L’Accademia dei Saperi Creativi intitola a don Italo Calabrò un’aula per “non dimenticare il sacerdote degli ultimi”.
di Grazia Candido –
“Era un uomo mite ma molto esigente. Ha scelto di dedicare la sua vita agli altri, agli ultimi dando a questi anche la sua casa e suoi spiccioli. Don Italo Calabrò era il prete di tutti che, in un periodo difficile per la città di Reggio Calabria, impegnò le sue energie per tenere accesa la fiammella di speranza e continuare a portare amore in quei luoghi intrisi di barbarie mafiosa”. Lo ricordano così i suoi figli, quelli che sono cresciuti con i suoi preziosi insegnamenti e che questo pomeriggio si sono ritrovati all’Accademia dei Saperi Creativi Pentakàris a Gallina dove il suo presidente Martino Parisi ha intitolato una delle aule studio al sacerdote reggino. E non poteva mancare don Ercole La Cava, un “fedelissimo” di don Calabrò che lo “mandava in tutti i luoghi più sperduti per dire messa e portare la parola di Dio sino in cima alla montagna”.
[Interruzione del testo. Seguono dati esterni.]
Lemma copyLoop_oks (maxLen batchSize : Z) (ns : list Z)
  (tl : list Ingest.CopyResult) :
  0 <= batchSize <= maxLen ->
  forall rows : Z,
    Ingest.copyLoop maxLen batchSize (map Ingest.CopyOk ns ++ tl)
      (wrap64 rows) =
    Ingest.copyLoop maxLen batchSize tl (wrap64 (rows + total ns)).
Proof.
  intros Hb. induction ns as [|n ns IH]; intros rows.
  - cbn [map app total fold_right]. now rewrite Z.add_0_r.
  - cbn [map app Ingest.copyLoop].
    destruct (Z.ltb_spec batchSize 0); [lia|].
    destruct (Z.ltb_spec maxLen batchSize); [lia|]. cbn [orb].
    rewrite wrap64_add_l, IH. cbn [total fold_right].
    fold (total ns). now rewrite Z.add_assoc.
Qed.

(** When [make] accepts the batch size in use (the configured one, or the
    default for zero): it is not negative and not above the largest length
    the runtime allows, [RunCopy] on a connection and a table that are fine
    returns nil when the context is done, with all rows counted, and stops
    at the first failing [CopyFrom].  That error comes back wrapped, so a
    deadline or a cancellation that interrupts a copy is returned as a
    failure, and [errors.Is] still finds the deadline or the cancellation
    in it. *)
Theorem RunCopy_stops_at_first_error (maxLen : Z) (conf : Ingest.Config)
  (ns : list Z) :
  0 <= Ingest.BatchSize (Ingest.Normalize conf) <= maxLen ->
  Ingest.RunCopy maxLen
    {| Ingest.connectErr := None; Ingest.createErr := None;
       Ingest.copies := map Ingest.CopyOk ns |} conf
  = Returns (None, wrap64 (total ns)) /\
  forall (err : error) (rest : list Ingest.CopyResult),
    exists wrapped,
      Ingest.RunCopy maxLen
        {| Ingest.connectErr := None; Ingest.createErr := None;
           Ingest.copies :=
             map Ingest.CopyOk ns ++ Ingest.CopyErr err :: rest |}
        conf
      = Returns (Some wrapped, wrap64 (total ns)) /\
      Error_ wrapped = ("failed to copy data: " ++ Error_ err)%string /\
      errors_Is wrapped DeadlineExceeded = errors_Is err DeadlineExceeded /\
      errors_Is wrapped Canceled = errors_Is err Canceled.
Proof.
  intros Hn. unfold Ingest.RunCopy.
  cbn [Ingest.connectErr Ingest.createErr Ingest.copies].
  split.
  - pose proof (copyLoop_oks maxLen _ ns [] Hn 0) as H1.
    rewrite wrap64_0, app_nil_r, Z.add_0_l in H1. rewrite H1. reflexivity.
  - intros err rest.
    exists (wrapError ("failed to copy data: " ++ Error_ err)%string err).
    split; [|repeat split].
    pose proof (copyLoop_oks maxLen _ ns (Ingest.CopyErr err :: rest) Hn 0)
      as H2.
    rewrite wrap64_0, Z.add_0_l in H2. rewrite H2.
    cbn [Ingest.copyLoop].
    destruct (Z.ltb_spec (Ingest.BatchSize (Ingest.Normalize conf)) 0);
      [lia|].
    destruct (Z.ltb_spec maxLen (Ingest.BatchSize (Ingest.Normalize conf)));
      [lia | reflexivity].
Qed.

Lemma RunCopy_stops_at_first_error_witness :
  let maxLen := 2 ^ 48 / 24 in
  let conf := {| Ingest.TableName := "data42"; Ingest.BatchSize := 0 |} in
  let ns := [1000000; 1000000] in
  Ingest.RunCopy maxLen
    {| Ingest.connectErr := None; Ingest.createErr := None;
       Ingest.copies := map Ingest.CopyOk ns |} conf
  = Returns (None, wrap64 (total ns)) /\
  forall (err : error) (rest : list Ingest.CopyResult),
    exists wrapped,
      Ingest.RunCopy maxLen
        {| Ingest.connectErr := None; Ingest.createErr := None;
           Ingest.copies :=
             map Ingest.CopyOk ns ++ Ingest.CopyErr err :: rest |}
        conf
      = Returns (Some wrapped, wrap64 (total ns)) /\
      Error_ wrapped = ("failed to copy data: " ++ Error_ err)%string /\
      errors_Is wrapped DeadlineExceeded = errors_Is err DeadlineExceeded /\
      errors_Is wrapped Canceled = errors_Is err Canceled.
Proof.
  intros maxLen conf ns.
  apply (RunCopy_stops_at_first_error maxLen conf ns).
  split; vm_compute; intros H; discriminate H.
Defined.

(** [Normalize] leaves a negative batch size in place, and [RunCopy] then
    panics when it allocates its first batch. *)
Theorem RunCopy_negative_batch_panics (maxLen : Z) (w : Ingest.CopyWorld)
  (conf : Ingest.Config) :
  Ingest.BatchSize conf < 0 ->
  Ingest.connectErr w = None ->
  Ingest.createErr w = None ->
  Ingest.copies w <> [] ->
  Ingest.RunCopy maxLen w conf = Panics.
Proof.
  intros Hb Hc Ht Hne. unfold Ingest.RunCopy. rewrite Hc, Ht.
  assert (Hn : Ingest.BatchSize (Ingest.Normalize conf) < 0).
  { rewrite Normalize_eq. cbn [Ingest.BatchSize].
    destruct (Z.eqb_spec (Ingest.BatchSize conf) 0); [lia | exact Hb]. }
  destruct (Ingest.copies w) as [|r rest]; [congruence|].
  cbn [Ingest.copyLoop]. apply Z.ltb_lt in Hn. now rewrite Hn.
Qed.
“Don Italo era un sacerdote antimafia sempre accanto agli ultimi – afferma don Ercole – E’ stato solidale con i sofferenti e non inseguiva per indole, nessun tipo di riconoscimento. Rifiutò pure la nomina di vescovo perché il suo compito era quello di stare vicino ai meno fortunati, insegnare la condivisione e non far addormentare le coscienze. Don Italo ha sempre amato gli emarginati e i senza voce”.
Ma teneva molto anche ai ragazzi e a loro dedicò alcuni dei suoi progetti perchè “aveva capito che senza cultura non si andava da nessuna parte” – continua Mimmo Nasone dell’Associazione Libera – “e inventò la casa dello studente per dare ai giovani di Reggio un’opportunità. Se Libera esiste oggi è grazie a questo sacerdote che, negli anni, ha seminato e nella logica della condivisione, ci ha riunito, ascoltato e costretto a prenderci le nostre responsabilità. Ci ha fatto diventare gli uomini che siamo. Quello che aveva lo metteva a disposizione degli altri: la sua casa è la sede di Libera e dell’Agape”.
Per Mario Nasone del Centro Comunitario Agape “la grandezza di don Italo era nell’esempio e non nella predica, perché era capace di ridurre al minimo la distanza tra ciò che si dice e ciò che si fa. L’anno prossimo saranno 25 anni dalla sua scomparsa e mi piacerebbe creare un calendario di iniziative per ricordare l’uomo, parlare del sacerdote, farlo conoscere a chi non ha avuto il tempo di farlo”.
Entusiasta il professore Parisi che nell’intitolazione del salone dell’Accademia dove spicca un bellissimo dipinto di don Italo realizzato dall’artista Davide Ricchetti, vede “un atto dovuto ad una professionalità di grande carisma che ci ha dato degli insegnamenti forti e profondi. Leggi che eseguiamo ogni giorno e divulghiamo ai nostri ragazzi che devono credere nella cultura, nella formazione, nell’amore verso gli altri. Insieme possiamo creare una tipologia di cittadinanza consapevole, attiva e che non si ferma di fronte alla rassegnazione. Io ho conosciuto don Italo da bambino, sono cresciuto in un orfanotrofio per 17 anni e quando compì 22 anni, il mio maestro di vita mi volle accanto a sé dandomi la responsabilità di una casa di disagiati. Lì c’erano ragazzi con un passato molto forte di tossicodipendenza, malavita e diventai per loro un tutor divulgando gli insegnamenti che don Italo ha dato a me. Questa esperienza mi ha rafforzato, mi ha fatto diventare quel padre che ama ascoltare i suoi figli, i suoi alunni e quelle persone che hanno qualcosa da raccontare in più di noi perché forse, le cicatrici che portano addosso sono più profonde di quei piccoli tagli che ognuno di noi ha”.